Task brief |
In the records below, pick out all lines containing the word "pose".

Input for this task |
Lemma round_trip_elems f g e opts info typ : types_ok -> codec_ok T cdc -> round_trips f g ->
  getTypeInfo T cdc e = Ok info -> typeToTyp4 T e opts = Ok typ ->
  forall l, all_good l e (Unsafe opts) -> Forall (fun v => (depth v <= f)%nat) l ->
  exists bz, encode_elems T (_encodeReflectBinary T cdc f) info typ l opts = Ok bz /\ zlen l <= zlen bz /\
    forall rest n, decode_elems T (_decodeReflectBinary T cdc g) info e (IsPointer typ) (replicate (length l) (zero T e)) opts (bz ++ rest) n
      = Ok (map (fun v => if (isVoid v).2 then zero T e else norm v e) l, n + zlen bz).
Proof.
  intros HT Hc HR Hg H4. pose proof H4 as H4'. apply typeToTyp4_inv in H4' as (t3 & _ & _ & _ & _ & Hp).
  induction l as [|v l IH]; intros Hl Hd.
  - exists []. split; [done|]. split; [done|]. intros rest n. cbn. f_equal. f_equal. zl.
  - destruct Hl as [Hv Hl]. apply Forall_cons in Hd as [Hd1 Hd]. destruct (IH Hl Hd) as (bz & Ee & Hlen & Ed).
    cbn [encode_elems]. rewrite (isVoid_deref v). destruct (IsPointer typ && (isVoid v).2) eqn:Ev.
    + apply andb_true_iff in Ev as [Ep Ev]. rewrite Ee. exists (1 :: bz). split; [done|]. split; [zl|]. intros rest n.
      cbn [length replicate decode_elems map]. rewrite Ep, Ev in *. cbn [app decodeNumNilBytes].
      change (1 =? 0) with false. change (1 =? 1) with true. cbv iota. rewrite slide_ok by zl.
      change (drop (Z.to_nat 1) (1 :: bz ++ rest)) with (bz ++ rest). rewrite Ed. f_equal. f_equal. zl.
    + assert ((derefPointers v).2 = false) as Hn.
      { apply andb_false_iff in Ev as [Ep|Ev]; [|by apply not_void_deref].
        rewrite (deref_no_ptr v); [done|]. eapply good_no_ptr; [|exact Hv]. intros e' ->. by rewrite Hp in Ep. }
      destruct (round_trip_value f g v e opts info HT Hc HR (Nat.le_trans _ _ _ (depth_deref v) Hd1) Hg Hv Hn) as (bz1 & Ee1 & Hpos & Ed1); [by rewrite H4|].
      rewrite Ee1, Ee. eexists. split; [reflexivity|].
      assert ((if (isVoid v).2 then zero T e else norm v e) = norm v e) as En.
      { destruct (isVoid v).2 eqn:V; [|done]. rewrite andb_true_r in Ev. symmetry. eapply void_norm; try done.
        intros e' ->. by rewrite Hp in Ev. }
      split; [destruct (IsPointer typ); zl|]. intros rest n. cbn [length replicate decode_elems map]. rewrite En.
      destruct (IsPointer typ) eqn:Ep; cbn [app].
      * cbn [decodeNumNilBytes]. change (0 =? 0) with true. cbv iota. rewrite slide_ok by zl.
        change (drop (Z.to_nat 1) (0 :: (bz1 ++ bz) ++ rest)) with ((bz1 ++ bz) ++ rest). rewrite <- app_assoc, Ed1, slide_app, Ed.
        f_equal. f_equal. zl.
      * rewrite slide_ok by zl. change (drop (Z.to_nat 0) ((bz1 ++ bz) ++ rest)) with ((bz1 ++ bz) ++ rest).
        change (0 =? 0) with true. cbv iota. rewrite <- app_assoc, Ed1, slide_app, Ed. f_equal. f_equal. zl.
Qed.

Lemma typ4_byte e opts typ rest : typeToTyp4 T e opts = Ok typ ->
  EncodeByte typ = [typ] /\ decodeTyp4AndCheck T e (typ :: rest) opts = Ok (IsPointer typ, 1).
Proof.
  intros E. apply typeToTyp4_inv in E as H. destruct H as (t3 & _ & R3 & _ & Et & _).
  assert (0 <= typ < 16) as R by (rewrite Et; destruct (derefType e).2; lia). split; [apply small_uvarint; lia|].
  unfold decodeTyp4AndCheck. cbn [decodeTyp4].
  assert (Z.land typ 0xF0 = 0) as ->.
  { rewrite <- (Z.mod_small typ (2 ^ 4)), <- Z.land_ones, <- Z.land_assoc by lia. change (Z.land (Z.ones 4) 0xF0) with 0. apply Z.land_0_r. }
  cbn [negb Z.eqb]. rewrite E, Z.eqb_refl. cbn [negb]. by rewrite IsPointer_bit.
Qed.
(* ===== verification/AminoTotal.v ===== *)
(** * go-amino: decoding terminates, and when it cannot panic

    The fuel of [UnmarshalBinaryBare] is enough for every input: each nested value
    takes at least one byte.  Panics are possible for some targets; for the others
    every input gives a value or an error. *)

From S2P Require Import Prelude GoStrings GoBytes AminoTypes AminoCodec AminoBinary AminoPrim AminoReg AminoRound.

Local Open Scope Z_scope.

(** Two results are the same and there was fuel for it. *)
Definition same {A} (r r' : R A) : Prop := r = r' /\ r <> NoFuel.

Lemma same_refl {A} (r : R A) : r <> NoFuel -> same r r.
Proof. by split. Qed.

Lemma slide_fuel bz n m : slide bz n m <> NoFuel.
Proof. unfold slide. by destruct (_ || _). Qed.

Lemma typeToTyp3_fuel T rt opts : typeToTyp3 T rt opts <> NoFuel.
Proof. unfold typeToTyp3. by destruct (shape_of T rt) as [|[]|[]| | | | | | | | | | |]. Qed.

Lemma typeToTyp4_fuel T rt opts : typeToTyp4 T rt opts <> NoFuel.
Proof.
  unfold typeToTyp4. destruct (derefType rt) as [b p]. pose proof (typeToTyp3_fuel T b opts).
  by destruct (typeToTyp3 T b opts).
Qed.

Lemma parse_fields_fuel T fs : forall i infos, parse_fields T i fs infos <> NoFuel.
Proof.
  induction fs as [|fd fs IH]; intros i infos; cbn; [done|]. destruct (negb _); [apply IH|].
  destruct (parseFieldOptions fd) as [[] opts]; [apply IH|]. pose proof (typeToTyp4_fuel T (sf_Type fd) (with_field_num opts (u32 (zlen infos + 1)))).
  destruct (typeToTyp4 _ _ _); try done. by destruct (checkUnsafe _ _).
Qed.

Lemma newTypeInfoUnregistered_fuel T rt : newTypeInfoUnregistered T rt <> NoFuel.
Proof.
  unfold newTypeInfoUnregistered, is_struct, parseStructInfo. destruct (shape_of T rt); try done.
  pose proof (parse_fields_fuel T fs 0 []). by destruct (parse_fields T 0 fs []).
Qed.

Reply |
  intros HT Hc HR Hg H4. pose proof H4 as H4'. apply typeToTyp4_inv in H4' as (t3 & _ & _ & _ & _ & Hp).
  unfold typeToTyp4. destruct (derefType rt) as [b p]. pose proof (typeToTyp3_fuel T b opts).
  destruct (parseFieldOptions fd) as [[] opts]; [apply IH|]. pose proof (typeToTyp4_fuel T (sf_Type fd) (with_field_num opts (u32 (zlen infos + 1)))).
  pose proof (parse_fields_fuel T fs 0 []). by destruct (parse_fields T 0 fs []).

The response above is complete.